Your objective:
Nothing outside the range is wanted. Repeat exactly the lines below from the one with "Definition unwrap_void (r" through the one with "Definition unwrap_me (r".

Input for this task:
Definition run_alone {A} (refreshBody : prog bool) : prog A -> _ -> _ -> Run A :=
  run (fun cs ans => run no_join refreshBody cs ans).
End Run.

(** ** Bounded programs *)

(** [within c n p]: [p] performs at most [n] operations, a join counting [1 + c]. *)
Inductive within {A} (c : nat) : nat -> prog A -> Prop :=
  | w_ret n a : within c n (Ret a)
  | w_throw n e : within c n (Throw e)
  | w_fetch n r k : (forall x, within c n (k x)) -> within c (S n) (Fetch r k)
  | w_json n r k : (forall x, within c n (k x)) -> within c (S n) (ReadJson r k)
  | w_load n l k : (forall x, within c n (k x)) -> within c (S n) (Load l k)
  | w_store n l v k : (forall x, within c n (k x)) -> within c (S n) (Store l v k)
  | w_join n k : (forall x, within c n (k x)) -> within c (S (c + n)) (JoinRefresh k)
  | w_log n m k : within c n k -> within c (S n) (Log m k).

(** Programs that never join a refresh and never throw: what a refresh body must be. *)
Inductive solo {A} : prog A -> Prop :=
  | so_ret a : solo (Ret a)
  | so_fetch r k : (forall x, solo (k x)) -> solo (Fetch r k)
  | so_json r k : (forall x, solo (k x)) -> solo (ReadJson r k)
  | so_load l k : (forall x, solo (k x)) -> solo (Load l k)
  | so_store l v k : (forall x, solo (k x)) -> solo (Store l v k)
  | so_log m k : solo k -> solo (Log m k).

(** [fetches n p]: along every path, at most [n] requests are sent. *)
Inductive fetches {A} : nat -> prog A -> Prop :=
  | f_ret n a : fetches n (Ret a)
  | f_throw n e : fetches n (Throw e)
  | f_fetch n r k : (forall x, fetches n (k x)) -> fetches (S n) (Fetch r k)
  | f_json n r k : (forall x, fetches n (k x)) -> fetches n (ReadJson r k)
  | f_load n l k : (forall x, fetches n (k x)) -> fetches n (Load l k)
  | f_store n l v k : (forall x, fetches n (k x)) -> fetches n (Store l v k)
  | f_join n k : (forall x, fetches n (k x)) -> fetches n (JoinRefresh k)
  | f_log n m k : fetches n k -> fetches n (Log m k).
* * *
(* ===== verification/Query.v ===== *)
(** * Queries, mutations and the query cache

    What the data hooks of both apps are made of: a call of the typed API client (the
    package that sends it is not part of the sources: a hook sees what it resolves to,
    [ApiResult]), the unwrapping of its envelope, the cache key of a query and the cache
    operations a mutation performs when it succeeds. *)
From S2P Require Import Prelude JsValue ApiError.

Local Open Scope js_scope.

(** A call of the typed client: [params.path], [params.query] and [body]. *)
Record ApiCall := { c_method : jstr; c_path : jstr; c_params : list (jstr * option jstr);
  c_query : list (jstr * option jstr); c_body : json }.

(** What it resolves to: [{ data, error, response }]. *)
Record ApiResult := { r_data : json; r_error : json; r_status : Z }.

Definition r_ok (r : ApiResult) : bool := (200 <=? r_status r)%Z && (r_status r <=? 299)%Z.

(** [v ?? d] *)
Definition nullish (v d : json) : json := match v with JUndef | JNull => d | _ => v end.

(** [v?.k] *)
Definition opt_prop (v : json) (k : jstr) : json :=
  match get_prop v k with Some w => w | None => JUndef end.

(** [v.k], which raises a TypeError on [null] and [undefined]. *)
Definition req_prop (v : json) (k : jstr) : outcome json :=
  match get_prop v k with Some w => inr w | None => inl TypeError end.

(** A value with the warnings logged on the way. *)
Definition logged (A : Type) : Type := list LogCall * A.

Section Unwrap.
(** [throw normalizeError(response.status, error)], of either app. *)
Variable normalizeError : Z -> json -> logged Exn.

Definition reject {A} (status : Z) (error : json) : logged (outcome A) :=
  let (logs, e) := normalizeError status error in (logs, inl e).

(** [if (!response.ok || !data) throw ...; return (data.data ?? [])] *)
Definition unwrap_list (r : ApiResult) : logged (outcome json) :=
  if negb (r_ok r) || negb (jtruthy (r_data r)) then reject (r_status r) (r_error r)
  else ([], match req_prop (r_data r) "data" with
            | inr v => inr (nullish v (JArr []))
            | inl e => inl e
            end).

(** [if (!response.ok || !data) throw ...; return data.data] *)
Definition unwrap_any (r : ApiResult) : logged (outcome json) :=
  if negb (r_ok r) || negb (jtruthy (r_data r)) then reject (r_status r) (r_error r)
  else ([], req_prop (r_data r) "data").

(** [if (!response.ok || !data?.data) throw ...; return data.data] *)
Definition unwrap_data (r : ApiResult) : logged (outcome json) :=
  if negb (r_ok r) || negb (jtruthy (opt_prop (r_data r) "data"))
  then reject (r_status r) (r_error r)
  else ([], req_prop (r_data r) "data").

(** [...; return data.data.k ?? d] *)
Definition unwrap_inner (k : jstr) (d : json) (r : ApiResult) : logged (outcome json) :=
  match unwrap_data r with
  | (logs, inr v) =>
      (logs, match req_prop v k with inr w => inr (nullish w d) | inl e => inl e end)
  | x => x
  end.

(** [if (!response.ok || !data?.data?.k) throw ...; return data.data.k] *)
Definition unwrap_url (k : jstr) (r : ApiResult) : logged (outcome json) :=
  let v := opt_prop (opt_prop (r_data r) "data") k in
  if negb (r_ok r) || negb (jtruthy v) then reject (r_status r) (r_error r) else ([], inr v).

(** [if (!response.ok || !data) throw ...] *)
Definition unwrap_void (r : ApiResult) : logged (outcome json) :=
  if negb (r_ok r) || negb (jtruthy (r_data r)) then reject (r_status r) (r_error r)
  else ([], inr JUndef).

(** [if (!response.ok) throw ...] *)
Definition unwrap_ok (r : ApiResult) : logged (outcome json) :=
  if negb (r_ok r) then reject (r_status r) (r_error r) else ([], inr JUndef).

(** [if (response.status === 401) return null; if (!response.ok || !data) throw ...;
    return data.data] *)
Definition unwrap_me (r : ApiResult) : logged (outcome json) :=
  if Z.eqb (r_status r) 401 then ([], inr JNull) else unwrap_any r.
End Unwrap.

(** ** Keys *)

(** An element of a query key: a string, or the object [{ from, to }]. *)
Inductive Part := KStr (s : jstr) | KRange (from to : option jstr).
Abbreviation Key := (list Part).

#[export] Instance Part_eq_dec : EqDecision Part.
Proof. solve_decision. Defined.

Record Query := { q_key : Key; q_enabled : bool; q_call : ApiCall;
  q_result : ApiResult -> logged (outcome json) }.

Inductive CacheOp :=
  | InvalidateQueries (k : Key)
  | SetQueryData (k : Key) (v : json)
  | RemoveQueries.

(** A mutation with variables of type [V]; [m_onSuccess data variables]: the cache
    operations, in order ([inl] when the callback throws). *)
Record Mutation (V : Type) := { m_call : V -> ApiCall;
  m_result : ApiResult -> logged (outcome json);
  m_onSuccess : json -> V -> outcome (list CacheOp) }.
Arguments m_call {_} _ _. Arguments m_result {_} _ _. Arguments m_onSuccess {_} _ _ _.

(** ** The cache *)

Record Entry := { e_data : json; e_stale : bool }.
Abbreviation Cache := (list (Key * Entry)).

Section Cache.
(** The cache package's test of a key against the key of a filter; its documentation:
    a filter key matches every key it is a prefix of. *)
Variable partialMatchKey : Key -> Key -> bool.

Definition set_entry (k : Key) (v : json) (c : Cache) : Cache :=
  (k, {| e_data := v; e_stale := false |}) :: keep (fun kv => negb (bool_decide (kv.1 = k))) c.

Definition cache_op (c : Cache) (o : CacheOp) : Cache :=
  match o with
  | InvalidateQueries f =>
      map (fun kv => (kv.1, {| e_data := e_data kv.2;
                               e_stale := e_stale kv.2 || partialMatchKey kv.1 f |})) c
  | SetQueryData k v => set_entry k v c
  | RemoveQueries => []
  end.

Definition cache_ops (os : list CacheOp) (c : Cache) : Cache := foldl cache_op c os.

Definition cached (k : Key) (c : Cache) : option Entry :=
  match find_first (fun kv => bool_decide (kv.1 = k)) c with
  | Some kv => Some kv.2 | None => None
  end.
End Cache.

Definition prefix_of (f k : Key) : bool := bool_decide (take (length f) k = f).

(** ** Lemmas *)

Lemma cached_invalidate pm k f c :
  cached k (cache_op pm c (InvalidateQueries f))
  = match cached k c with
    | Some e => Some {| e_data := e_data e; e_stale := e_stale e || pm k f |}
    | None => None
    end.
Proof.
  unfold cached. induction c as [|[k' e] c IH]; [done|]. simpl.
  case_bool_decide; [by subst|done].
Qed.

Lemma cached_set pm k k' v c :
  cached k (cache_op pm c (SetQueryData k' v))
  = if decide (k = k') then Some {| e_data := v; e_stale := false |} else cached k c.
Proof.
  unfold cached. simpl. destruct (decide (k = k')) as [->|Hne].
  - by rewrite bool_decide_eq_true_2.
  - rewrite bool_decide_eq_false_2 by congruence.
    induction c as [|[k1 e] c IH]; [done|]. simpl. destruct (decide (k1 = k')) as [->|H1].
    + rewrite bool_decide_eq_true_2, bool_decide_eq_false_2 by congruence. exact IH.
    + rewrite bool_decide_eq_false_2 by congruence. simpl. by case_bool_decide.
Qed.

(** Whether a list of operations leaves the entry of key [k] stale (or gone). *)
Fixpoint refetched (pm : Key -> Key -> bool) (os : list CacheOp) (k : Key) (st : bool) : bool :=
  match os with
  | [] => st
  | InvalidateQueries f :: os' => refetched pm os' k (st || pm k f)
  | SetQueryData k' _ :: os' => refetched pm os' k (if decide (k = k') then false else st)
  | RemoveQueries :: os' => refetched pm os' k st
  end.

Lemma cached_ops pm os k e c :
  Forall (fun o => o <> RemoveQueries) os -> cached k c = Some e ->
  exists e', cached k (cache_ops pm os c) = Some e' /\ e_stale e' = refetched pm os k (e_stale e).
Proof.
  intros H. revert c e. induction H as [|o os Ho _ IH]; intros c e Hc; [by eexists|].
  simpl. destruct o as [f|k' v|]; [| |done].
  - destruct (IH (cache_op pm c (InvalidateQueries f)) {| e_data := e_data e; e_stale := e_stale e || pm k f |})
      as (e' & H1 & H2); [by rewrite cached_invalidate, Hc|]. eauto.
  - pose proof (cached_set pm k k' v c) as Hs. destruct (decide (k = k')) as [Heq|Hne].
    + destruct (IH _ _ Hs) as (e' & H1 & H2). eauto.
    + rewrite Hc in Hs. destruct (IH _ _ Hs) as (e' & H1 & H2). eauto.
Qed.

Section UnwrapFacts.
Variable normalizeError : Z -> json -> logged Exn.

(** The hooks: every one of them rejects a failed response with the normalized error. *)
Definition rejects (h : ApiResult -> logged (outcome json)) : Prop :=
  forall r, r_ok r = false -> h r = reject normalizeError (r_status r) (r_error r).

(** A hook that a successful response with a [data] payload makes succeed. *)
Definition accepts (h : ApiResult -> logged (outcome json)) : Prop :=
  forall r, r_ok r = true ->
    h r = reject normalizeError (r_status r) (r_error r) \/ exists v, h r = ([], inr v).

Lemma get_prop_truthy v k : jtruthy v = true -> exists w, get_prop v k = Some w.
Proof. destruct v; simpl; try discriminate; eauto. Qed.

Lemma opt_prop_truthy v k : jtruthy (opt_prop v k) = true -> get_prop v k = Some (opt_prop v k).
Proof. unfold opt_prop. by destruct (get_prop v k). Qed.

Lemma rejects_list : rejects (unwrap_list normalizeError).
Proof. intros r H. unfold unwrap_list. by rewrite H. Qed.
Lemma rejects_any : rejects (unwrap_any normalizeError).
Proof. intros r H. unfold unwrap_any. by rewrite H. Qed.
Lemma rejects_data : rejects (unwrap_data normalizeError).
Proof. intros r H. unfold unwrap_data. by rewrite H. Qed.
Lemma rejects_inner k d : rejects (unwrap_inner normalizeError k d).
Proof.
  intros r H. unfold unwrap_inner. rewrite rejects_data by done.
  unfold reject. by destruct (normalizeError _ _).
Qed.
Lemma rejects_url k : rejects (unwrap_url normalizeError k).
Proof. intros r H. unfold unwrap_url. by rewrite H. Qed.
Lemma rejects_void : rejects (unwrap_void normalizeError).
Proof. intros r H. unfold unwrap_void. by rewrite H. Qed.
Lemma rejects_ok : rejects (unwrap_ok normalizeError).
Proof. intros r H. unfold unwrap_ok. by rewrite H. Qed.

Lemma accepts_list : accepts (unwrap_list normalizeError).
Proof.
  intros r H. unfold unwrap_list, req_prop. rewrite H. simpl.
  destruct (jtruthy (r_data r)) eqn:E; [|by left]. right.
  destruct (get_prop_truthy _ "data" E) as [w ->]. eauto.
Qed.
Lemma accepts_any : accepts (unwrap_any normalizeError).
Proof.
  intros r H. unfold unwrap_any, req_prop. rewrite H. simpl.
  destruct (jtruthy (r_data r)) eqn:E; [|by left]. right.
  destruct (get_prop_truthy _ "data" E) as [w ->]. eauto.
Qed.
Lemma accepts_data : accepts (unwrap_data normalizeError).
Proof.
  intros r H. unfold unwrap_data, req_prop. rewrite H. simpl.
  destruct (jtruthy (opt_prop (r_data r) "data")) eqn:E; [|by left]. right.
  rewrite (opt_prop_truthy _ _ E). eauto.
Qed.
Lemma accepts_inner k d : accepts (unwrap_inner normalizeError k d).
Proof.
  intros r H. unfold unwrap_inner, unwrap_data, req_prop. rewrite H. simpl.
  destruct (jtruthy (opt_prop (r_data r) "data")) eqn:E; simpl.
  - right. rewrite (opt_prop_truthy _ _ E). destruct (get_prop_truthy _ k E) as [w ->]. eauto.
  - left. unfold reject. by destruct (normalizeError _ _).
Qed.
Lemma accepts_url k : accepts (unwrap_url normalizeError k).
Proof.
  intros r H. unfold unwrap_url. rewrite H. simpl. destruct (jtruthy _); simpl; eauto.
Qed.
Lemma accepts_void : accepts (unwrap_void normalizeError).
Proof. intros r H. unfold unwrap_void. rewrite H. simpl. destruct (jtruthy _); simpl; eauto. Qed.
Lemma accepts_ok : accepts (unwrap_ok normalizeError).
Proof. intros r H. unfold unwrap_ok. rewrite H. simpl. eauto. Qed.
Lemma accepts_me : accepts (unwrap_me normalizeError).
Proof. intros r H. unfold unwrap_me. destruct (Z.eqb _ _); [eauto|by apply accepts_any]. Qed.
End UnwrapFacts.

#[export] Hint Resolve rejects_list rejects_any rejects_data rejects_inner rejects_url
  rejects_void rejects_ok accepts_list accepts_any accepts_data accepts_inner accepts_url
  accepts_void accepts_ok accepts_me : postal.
--
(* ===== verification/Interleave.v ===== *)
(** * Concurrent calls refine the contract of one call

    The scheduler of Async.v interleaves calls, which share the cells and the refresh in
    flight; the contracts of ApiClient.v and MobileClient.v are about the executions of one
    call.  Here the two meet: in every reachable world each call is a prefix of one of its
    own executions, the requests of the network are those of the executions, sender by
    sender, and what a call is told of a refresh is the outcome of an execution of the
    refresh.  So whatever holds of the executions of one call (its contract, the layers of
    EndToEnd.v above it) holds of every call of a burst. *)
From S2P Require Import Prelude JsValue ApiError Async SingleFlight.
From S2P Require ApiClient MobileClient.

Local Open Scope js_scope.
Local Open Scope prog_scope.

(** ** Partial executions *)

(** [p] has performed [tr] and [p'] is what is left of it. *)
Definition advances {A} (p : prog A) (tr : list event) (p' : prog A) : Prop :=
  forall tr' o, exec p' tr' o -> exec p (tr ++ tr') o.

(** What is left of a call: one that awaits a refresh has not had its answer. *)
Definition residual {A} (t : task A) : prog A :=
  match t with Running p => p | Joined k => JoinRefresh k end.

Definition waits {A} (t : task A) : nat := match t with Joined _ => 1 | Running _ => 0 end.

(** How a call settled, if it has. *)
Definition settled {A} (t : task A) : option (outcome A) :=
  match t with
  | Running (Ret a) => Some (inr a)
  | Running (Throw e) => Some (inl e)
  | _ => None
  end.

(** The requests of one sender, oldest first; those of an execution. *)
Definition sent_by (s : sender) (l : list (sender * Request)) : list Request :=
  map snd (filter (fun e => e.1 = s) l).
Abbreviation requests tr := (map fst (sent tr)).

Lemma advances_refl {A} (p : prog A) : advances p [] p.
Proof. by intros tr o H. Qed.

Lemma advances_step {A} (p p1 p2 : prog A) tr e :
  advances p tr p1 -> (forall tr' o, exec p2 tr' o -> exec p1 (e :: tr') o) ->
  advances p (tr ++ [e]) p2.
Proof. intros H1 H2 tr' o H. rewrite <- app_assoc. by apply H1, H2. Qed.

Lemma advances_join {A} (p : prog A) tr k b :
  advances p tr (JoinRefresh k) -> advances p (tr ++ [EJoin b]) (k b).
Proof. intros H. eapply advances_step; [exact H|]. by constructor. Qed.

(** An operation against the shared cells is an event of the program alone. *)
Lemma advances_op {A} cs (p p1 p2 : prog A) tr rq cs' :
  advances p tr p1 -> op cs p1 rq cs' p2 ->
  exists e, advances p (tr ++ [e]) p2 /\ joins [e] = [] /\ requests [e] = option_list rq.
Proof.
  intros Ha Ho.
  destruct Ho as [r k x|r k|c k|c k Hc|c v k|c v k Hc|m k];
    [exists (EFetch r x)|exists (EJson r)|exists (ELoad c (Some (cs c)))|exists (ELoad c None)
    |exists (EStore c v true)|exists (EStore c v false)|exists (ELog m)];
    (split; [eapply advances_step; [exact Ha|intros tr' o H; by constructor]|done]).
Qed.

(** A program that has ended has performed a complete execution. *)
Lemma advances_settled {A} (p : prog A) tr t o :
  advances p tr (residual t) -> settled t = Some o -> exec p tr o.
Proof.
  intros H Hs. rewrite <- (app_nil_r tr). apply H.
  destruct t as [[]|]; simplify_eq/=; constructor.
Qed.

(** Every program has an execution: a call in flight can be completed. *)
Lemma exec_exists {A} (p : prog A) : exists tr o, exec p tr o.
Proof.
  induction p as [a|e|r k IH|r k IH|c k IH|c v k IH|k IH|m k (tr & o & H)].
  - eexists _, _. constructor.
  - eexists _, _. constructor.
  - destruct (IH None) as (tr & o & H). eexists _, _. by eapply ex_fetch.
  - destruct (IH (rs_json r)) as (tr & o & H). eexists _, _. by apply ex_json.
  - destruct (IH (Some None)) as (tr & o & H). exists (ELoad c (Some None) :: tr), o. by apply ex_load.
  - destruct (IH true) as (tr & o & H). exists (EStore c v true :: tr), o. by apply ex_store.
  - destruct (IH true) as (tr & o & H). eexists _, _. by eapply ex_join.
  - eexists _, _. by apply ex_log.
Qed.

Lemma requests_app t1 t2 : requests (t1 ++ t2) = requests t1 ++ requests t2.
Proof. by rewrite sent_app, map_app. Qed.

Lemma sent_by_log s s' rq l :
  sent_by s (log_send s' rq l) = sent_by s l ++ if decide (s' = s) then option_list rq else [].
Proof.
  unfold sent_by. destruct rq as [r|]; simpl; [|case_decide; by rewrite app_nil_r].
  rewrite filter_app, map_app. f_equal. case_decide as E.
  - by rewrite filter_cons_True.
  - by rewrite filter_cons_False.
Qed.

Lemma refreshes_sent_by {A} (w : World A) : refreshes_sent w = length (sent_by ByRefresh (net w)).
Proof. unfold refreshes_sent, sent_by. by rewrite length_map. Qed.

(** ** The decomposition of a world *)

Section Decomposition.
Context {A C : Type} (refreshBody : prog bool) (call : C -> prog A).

Final answer:
Definition unwrap_void (r : ApiResult) : logged (outcome json) :=
  if negb (r_ok r) || negb (jtruthy (r_data r)) then reject (r_status r) (r_error r)
  else ([], inr JUndef).

(** [if (!response.ok) throw ...] *)
Definition unwrap_ok (r : ApiResult) : logged (outcome json) :=
  if negb (r_ok r) then reject (r_status r) (r_error r) else ([], inr JUndef).

(** [if (response.status === 401) return null; if (!response.ok || !data) throw ...;
    return data.data] *)
Definition unwrap_me (r : ApiResult) : logged (outcome json) :=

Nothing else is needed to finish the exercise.